***** Dataset extract *****

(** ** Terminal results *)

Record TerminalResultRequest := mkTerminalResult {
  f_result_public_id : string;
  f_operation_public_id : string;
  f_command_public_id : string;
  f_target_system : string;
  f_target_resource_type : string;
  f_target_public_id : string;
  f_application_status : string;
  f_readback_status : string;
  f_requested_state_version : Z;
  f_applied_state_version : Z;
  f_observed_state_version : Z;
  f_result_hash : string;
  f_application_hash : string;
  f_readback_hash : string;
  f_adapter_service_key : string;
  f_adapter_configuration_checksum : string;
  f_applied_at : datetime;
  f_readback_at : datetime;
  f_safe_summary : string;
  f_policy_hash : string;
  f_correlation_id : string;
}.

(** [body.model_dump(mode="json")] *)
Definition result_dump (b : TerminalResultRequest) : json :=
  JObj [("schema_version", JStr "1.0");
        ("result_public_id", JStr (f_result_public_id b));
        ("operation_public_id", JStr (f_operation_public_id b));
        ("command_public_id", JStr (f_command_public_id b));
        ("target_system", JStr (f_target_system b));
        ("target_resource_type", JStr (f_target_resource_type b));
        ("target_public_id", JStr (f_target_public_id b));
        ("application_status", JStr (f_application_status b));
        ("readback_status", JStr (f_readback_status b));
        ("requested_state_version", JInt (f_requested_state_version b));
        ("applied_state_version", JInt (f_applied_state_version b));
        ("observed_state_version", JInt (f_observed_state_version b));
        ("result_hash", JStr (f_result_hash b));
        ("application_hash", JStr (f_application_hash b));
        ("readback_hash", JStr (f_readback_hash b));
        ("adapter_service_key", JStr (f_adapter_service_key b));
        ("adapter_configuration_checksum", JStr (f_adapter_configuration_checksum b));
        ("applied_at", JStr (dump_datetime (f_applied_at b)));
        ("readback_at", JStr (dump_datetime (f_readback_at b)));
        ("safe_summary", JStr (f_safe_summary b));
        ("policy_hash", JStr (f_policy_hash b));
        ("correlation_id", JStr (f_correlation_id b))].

*****
***** Dataset extract *****

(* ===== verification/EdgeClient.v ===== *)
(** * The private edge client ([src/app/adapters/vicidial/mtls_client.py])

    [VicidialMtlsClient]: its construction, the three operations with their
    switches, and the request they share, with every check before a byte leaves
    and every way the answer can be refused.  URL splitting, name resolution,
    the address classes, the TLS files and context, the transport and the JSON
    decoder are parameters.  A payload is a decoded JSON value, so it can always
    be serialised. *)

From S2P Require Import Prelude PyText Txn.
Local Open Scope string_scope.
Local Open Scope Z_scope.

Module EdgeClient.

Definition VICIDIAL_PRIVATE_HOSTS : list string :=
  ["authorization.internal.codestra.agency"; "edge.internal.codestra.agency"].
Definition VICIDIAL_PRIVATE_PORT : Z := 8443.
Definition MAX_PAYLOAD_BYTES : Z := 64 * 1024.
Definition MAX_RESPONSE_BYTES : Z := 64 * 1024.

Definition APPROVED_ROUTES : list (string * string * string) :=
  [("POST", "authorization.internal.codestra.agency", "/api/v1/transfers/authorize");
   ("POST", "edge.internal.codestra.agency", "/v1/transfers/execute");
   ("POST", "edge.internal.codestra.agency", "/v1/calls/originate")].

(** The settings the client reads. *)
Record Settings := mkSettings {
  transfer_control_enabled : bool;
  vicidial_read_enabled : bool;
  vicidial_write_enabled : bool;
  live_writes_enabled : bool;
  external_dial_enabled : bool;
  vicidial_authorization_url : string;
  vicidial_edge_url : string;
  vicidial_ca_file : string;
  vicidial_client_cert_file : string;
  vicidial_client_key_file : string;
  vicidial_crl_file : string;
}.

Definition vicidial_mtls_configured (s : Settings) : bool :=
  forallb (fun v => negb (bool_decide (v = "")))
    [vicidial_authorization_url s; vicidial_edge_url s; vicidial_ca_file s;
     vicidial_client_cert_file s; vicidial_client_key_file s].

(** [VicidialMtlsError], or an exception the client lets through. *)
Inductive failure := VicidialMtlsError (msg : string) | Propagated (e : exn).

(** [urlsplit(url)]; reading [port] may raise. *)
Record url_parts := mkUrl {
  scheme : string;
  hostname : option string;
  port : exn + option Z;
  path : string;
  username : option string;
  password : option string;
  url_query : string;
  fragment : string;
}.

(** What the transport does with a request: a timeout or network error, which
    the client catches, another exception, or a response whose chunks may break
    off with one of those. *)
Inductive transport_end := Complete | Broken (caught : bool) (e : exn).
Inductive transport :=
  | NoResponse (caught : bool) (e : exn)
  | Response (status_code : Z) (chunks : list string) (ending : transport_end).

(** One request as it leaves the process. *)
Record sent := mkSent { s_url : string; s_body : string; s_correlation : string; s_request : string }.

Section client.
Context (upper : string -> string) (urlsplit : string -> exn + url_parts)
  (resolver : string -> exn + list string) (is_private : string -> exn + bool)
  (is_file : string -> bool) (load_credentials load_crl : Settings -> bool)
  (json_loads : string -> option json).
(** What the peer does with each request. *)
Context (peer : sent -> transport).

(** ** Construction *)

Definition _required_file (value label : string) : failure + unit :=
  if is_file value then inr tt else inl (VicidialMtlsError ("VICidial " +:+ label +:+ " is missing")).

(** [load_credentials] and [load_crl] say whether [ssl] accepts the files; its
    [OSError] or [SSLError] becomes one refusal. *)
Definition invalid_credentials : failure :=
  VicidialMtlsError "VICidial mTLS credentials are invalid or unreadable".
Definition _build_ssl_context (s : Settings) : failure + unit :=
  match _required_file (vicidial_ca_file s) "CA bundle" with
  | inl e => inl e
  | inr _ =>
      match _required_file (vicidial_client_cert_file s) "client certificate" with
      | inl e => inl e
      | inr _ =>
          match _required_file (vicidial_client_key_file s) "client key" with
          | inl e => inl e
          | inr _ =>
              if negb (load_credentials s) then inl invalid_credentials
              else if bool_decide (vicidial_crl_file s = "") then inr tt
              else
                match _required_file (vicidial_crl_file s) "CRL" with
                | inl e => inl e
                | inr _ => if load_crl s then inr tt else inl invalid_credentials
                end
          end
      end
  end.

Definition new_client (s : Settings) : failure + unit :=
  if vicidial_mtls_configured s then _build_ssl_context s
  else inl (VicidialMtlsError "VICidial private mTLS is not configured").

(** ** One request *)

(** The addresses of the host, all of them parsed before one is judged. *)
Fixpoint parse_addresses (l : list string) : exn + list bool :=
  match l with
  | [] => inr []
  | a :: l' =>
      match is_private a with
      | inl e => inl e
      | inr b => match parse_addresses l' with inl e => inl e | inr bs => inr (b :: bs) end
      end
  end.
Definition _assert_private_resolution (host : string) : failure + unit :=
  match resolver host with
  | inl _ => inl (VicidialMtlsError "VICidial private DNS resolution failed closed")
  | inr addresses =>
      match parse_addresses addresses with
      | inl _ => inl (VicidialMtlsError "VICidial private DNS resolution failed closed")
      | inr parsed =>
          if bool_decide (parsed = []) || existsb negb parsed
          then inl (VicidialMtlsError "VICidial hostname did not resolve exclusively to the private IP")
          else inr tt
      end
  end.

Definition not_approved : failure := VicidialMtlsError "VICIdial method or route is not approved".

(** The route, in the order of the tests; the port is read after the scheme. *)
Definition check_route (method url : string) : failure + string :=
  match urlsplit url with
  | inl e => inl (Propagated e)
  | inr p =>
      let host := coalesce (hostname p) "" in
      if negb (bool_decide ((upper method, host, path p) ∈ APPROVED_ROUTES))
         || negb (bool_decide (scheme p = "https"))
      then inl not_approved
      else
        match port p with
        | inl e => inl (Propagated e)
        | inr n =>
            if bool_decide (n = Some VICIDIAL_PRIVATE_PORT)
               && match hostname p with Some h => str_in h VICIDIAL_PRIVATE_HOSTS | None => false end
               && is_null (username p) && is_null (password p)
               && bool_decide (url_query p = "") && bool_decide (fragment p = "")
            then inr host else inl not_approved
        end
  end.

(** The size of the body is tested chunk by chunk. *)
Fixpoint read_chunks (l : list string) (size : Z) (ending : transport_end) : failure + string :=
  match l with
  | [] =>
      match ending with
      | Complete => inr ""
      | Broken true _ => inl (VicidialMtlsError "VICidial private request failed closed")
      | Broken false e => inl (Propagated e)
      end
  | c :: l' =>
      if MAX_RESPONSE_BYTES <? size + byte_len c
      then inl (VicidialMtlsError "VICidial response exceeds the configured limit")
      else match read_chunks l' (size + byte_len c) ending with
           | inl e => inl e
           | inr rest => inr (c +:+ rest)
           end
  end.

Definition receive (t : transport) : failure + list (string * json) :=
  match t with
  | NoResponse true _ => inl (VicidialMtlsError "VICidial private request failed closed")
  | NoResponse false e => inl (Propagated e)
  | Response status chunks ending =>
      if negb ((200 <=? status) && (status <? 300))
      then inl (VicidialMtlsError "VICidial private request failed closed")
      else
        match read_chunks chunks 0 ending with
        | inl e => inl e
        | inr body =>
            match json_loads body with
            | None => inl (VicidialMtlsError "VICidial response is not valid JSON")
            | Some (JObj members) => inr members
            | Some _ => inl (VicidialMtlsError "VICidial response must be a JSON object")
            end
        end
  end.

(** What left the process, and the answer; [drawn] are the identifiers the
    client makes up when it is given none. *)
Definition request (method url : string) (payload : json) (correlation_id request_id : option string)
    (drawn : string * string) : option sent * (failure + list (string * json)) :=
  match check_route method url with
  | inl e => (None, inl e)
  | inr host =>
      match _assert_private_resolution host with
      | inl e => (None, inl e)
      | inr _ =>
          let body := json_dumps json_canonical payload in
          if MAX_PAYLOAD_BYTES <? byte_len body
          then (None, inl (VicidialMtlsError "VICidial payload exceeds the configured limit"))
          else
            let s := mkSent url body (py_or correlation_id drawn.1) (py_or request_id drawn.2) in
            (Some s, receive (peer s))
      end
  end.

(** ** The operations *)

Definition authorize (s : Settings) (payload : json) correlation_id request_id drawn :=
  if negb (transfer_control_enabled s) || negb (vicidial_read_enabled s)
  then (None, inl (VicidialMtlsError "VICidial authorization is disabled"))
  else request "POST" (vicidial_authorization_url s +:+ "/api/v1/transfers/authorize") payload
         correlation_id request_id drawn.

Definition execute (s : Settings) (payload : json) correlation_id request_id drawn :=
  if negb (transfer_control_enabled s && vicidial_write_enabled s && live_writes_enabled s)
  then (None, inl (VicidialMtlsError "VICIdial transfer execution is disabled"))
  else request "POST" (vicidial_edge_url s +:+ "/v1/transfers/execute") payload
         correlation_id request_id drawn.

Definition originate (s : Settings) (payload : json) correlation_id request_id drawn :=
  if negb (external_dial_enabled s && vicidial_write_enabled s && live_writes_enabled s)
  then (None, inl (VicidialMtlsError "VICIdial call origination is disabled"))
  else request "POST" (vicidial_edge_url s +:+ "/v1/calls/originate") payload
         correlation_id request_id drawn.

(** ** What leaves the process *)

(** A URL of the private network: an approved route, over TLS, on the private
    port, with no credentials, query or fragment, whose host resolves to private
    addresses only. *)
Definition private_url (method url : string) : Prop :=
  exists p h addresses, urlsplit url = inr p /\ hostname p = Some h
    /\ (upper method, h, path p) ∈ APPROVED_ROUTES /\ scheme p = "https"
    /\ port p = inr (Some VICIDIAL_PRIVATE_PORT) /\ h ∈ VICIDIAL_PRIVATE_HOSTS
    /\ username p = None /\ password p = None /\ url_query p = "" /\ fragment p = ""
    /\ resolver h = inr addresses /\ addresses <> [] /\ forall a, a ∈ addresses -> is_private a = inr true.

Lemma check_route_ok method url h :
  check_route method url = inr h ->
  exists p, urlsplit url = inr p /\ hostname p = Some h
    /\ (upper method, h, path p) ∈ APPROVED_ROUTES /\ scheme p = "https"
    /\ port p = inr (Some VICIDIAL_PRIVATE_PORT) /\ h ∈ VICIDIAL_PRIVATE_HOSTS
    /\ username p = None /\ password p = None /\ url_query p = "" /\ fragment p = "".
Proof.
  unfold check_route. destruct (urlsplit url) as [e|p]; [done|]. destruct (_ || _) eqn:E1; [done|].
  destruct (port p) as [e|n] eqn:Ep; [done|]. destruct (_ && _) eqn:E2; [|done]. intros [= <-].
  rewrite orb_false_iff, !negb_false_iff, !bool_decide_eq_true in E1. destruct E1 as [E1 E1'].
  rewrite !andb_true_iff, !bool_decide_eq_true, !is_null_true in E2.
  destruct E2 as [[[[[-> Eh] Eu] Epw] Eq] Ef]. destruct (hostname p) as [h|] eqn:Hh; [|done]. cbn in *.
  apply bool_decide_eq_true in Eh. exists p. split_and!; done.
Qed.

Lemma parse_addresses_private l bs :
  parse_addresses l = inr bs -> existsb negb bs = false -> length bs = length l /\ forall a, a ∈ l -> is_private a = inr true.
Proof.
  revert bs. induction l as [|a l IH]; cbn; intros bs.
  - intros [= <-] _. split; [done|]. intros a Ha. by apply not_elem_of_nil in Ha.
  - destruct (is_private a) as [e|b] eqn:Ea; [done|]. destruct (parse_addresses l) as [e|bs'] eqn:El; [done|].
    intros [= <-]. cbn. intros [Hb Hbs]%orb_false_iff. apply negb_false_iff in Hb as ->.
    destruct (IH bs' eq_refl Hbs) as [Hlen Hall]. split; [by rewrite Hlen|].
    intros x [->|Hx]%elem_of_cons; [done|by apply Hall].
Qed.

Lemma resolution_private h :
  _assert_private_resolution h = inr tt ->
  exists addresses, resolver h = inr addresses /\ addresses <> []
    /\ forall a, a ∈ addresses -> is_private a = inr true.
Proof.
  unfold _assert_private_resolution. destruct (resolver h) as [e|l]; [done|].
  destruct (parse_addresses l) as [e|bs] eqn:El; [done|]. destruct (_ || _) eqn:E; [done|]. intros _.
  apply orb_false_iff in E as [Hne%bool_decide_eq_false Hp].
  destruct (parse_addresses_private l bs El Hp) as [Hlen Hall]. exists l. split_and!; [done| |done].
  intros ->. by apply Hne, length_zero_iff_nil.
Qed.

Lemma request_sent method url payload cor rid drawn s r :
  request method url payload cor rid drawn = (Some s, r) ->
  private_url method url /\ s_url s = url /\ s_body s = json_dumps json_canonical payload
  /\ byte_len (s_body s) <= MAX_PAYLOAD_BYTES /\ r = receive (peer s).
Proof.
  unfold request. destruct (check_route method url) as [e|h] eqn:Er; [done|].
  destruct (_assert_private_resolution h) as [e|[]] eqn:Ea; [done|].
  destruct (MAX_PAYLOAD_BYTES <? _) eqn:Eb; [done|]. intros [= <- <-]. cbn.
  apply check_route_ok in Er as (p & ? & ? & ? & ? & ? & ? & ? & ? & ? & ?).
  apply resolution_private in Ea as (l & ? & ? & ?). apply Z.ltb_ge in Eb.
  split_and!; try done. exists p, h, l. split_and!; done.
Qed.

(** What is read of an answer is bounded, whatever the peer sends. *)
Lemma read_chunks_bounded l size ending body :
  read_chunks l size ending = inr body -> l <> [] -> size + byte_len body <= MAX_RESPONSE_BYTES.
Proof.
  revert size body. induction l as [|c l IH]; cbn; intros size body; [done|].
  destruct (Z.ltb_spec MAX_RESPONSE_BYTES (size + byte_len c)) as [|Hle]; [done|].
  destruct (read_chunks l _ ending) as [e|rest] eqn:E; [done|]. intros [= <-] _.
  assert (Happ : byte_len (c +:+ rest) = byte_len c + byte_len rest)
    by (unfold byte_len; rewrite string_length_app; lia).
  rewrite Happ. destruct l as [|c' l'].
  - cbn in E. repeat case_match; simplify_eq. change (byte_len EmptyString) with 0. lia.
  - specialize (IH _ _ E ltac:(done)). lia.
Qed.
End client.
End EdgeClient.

*****

_Problem requirements_: Starting at the line above that contains "vicidial_client_key_file : string;", repeat each line exactly up to and including the line that contains "the client catches, another", and stop there.

_Response area_:
  vicidial_client_key_file : string;
  vicidial_crl_file : string;
}.

Definition vicidial_mtls_configured (s : Settings) : bool :=
  forallb (fun v => negb (bool_decide (v = "")))
    [vicidial_authorization_url s; vicidial_edge_url s; vicidial_ca_file s;
     vicidial_client_cert_file s; vicidial_client_key_file s].

(** [VicidialMtlsError], or an exception the client lets through. *)
Inductive failure := VicidialMtlsError (msg : string) | Propagated (e : exn).

(** [urlsplit(url)]; reading [port] may raise. *)
Record url_parts := mkUrl {
  scheme : string;
  hostname : option string;
  port : exn + option Z;
  path : string;
  username : option string;
  password : option string;
  url_query : string;
  fragment : string;
}.

(** What the transport does with a request: a timeout or network error, which
    the client catches, another exception, or a response whose chunks may break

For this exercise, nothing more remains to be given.